The single-member LLC articles of organization is a document that you need to file with the state when forming your LLC.

LLC stands for limited liability company, and it is a business structure that state law allows you to form. They can be owned by multiple people, one single individual, a corporation, or other LLCs. A single-member LLC has special consideration, however, since it is a one-owner company.

What To Know About Single-Member LLCs

When a single business owner decides to create an LLC, the business entity becomes separate from its owner. There are several advantages to creating an LLC as a single owner:

  • The owner is protected from being liable for debts and other obligations incurred by the business.
  • Single-member LLCs have more credibility as a legitimate business than sole proprietorships.
  • The name of a registered LLC is protected and cannot be used by any other business within its state.
  • Unlike corporations, LLCs do not need to have shareholders, boards of directors, or formal meetings. They can do so if they choose, however.
  • You can be the LLC's sole director and officer as well as the only owner.

Beware of web-based legal services which tell you that many LLC forms, such as an operating agreement, are required to keep your LLC protected from liability. You do not need an operating agreement, though it's still a good idea to create one.

Management Structure of Single-Member LLCs

LLCs can choose between member-managed and manager-managed structures, even if the LLC has only one member. If this is not specifically indicated in the articles of organization or operating agreement, the state assumes you will be a member-managed LLC.

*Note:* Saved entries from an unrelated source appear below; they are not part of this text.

(** * CrashGuard-S dispatch engine: a shallow embedding of
      [driver_app/server.py] and [driver_app/init_db.py].

    The SQLite tables are modelled as finite maps and row lists, the
    process-wide SSE registry [_subscribers] as a map from unit id to a list
    of queue references together with the store the references point into,
    and every Flask handler as a function from the state of the process to
    either a raised exception or a response with the next state.

    A finite Python float is the real number it stands for.  [haversine]
    is given twice: in exact arithmetic, where [math.sin], [math.cos],
    [math.sqrt] and [math.atan2] are the functions they approximate, and
    over an arithmetic [fl] whose operations are left open, which covers
    the machine's, rounding included; the callers of [haversine] follow
    suit ([dispatch] and [dispatch_fl], [get_address] and [get_address_fl],
    [get_mission] and [get_mission_fl]). *)

From Stdlib Require Import Reals Lra ZArith.
From stdpp Require Import gmap strings list sorting.

(** ** Exceptions

    A computation either raises ([inl e]) or returns ([inr a]). *)

Inductive exn : Type :=
| Full            (* queue.Full *)
| Empty           (* queue.Empty *)
| ValueError.     (* min() of an empty sequence; math domain error *)

Definition Exc (A : Type) : Type := (exn + A)%type.

Definition exc_bind {A B : Type} (m : Exc A) (k : A → Exc B) : Exc B :=
  match m with
  | inl e => inl e
  | inr a => k a
  end.

Notation "'do' x <- m ; k" := (exc_bind m (fun x => k))
  (at level 10, x pattern, m at level 100, k at level 200).

(** [for x in l: s = body x s], stopping at the first exception. *)
Fixpoint for_each {A S : Type} (body : A → S → Exc S) (l : list A) (s : S) : Exc S :=
  match l with
  | [] => inr s
  | x :: l' => do s' <- body x s; for_each body l' s'
  end.

(** ** Haversine *)

Section Geo.
Local Open Scope R_scope.

(** [math.radians] *)
Definition radians (x : R) : R := x * (PI / 180).

(** [math.atan2 y x]: the angle of the point [(x, y)], in (-PI, PI]. *)
Definition atan2 (y x : R) : R :=
  if Rlt_dec 0 x then atan (y / x)
  else if Rlt_dec x 0 then
    (if Rle_dec 0 y then atan (y / x) + PI else atan (y / x) - PI)
  else if Rlt_dec 0 y then PI / 2
  else if Rlt_dec y 0 then - (PI / 2)
  else 0.

(** The value [a] of [haversine], the haversine of the central angle. *)
Definition hav_a (lat1 lon1 lat2 lon2 : R) : R :=
  let p1 := radians lat1 in
  let p2 := radians lat2 in
  let dp := radians (lat2 - lat1) in
  let dl := radians (lon2 - lon1) in
  sin (dp / 2) ^ 2 + cos p1 * cos p2 * sin (dl / 2) ^ 2.

(** [haversine] in exact arithmetic, where [a] lies between 0 and 1 and
    both square roots are defined; [haversine_fl] below is the function
    on floats, which can raise. *)
Definition haversine (lat1 lon1 lat2 lon2 : R) : R :=
  let R_ := 6371.0 in
  let a := hav_a lat1 lon1 lat2 lon2 in
  R_ * 2 * atan2 (sqrt a) (sqrt (1 - a)).

(** The comparison [x < y] of two floats, as a boolean. *)
Definition Rltb (x y : R) : bool := if Rlt_dec x y then true else false.
End Geo.

(** [min(l, key=key)]: the first element whose key is not above any other;
    [ValueError] on an empty list. *)
Fixpoint min_from {A : Type} (key : A → R) (best : A) (l : list A) : A :=
  match l with
  | [] => best
  | x :: l' => min_from key (if Rltb (key x) (key best) then x else best) l'
  end.

Definition py_min {A : Type} (key : A → R) (l : list A) : Exc A :=
  match l with
  | [] => inl ValueError
  | x :: l' => inr (min_from key x l')
  end.

(** ** Haversine in floating point

    The operations [haversine] performs, as the machine performs them on
    floats.  Nothing is assumed of what they return, so a statement about
    every [fl] holds of the machine's arithmetic whatever its rounding;
    [exact] is the arithmetic that does not round. *)
Record Arith : Type := mkArith {
  fl_radians : R → R;        (* math.radians *)
  fl_sin : R → R;            (* math.sin *)
  fl_cos : R → R;            (* math.cos *)
  fl_sqrt : R → R;           (* math.sqrt, on a float that is not negative *)
  fl_atan2 : R → R → R;      (* math.atan2 *)
  fl_add : R → R → R;        (* x + y *)
  fl_sub : R → R → R;        (* x - y *)
  fl_mul : R → R → R;        (* x * y *)
  fl_div : R → R → R;        (* x / y *)
  fl_sqr : R → R             (* x ** 2 *)
}.

Definition exact : Arith :=
  {| fl_radians := radians; fl_sin := sin; fl_cos := cos; fl_sqrt := sqrt;
     fl_atan2 := atan2; fl_add := Rplus; fl_sub := Rminus; fl_mul := Rmult;
     fl_div := Rdiv; fl_sqr := fun x => (x ^ 2)%R |}.

(** [math.sqrt x]: [ValueError] (math domain error) when [x < 0]. *)
Definition math_sqrt (fl : Arith) (x : R) : Exc R :=
  if Rltb x 0 then inl ValueError else inr (fl_sqrt fl x).

(** The value [a] of [haversine] as the machine computes it. *)
Definition hav_a_fl (fl : Arith) (lat1 lon1 lat2 lon2 : R) : R :=
  let p1 := fl_radians fl lat1 in
  let p2 := fl_radians fl lat2 in
  let dp := fl_radians fl (fl_sub fl lat2 lat1) in
  let dl := fl_radians fl (fl_sub fl lon2 lon1) in
  fl_add fl (fl_sqr fl (fl_sin fl (fl_div fl dp 2)))
    (fl_mul fl (fl_mul fl (fl_cos fl p1) (fl_cos fl p2))
               (fl_sqr fl (fl_sin fl (fl_div fl dl 2)))).

(** [haversine]; [math.sqrt(a)] is evaluated before [math.sqrt(1-a)].
    Nothing clamps [a], so a value of [a] that rounding has pushed above 1
    makes the second square root raise. *)
Definition haversine_fl (fl : Arith) (lat1 lon1 lat2 lon2 : R) : Exc R :=
  let R_ := 6371.0%R in
  let a := hav_a_fl fl lat1 lon1 lat2 lon2 in
  do s1 <- math_sqrt fl a;
  do s2 <- math_sqrt fl (fl_sub fl 1 a);
  inr (fl_mul fl (fl_mul fl R_ 2) (fl_atan2 fl s1 s2)).

(** [min(l, key=key)] with a key that may raise: the keys are computed
    once each, in the order of the list, and the first exception ends the
    call; [best_key] is the key of [best]. *)
Fixpoint min_from_fl {A : Type} (key : A → Exc R) (best : A) (best_key : R)
    (l : list A) : Exc A :=
  match l with
  | [] => inr best
  | x :: l' =>
      do k <- key x;
      if Rltb k best_key then min_from_fl key x k l'
      else min_from_fl key best best_key l'
  end.

Definition py_min_fl {A : Type} (key : A → Exc R) (l : list A) : Exc A :=
  match l with
  | [] => inl ValueError
  | x :: l' => do k <- key x; min_from_fl key x k l'
  end.

(** ** Tables of [init_db.py] *)

Inductive Status : Type :=
| new
| waiting_for_driver
| en_route
| resolved
| no_unit_available.

Record Crash : Type := mkCrash {
  timestamp : string;
  latitude : R;
  longitude : R;
  snapshot_path : option string;
  status : Status;
  assigned_ambulance_id : option string
}.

Member-managed LLCs are managed by owners, or in the case of a single-member LLC, the single owner. Manager-managed LLCs are managed by a formally appointed manager who is different from the owner. This manager is given authority to deal with the LLC's daily operations such as hiring and firing workers, writing checks to suppliers, and signing contracts or leases. Owners still have higher authority for many decisions, however.

Most single-member LLCs are managed by the owner. However, there may be some circumstances under which it's preferable to have a separate manager.

Steps to Creating a Single-Member LLC

The first step of creating a single-member LLC is to file the company's articles of organization, which is also referred to as a certificate of organization. This will require a filing fee as well as the form. The state will then process your application and will mail your certificate of formation by USPS mail.

Once this is complete, be sure to open a separate bank account for your LLC. Do not under any circumstances use your personal bank account for business purposes. In order to do this you will need a federal tax ID number, also called an employer ID number (EIN). This is necessary even if you do not plan to hire employees since it serves the same purpose as a social security number for your business. It's free, and a simple process.

Paying Taxes as a Single-Member LLC

Single-member LLCs have simpler tax filing than other types of business such as corporations or LLCs with multiple managers. The IRS considers single-member LLCs to be “disregarded entities” which means that it treats them like sole proprietorships. The business does not need to file its own tax return. Instead, all of the income and expenses will be reported on the single owner's tax return using Schedule C.

Even though it is not recognized by the IRS, forming a single-member LLC does have advantages over a sole proprietorship. Unlike a corporation, LLCs avoid double taxation of profits. However, they can choose to be taxed as a corporation if it is more beneficial.

Protection From Liability

One of the best reasons to form an LLC is the protection it offers from personal liability. LLC members are protected from most debts that the business incurs. That means if your business is sued or owes a debt, creditors cannot come after your personal assets.

However, there are limitations to this protection, especially for single-member LLCs. It mainly protects owners from contract issues, such as when the business cannot fulfill the terms of a contract, and from the actions of another owner. With single-owner LLCs, the second item does not apply. LLC owners may still be held liable for lawsuits that are caused by their own actions or negligence.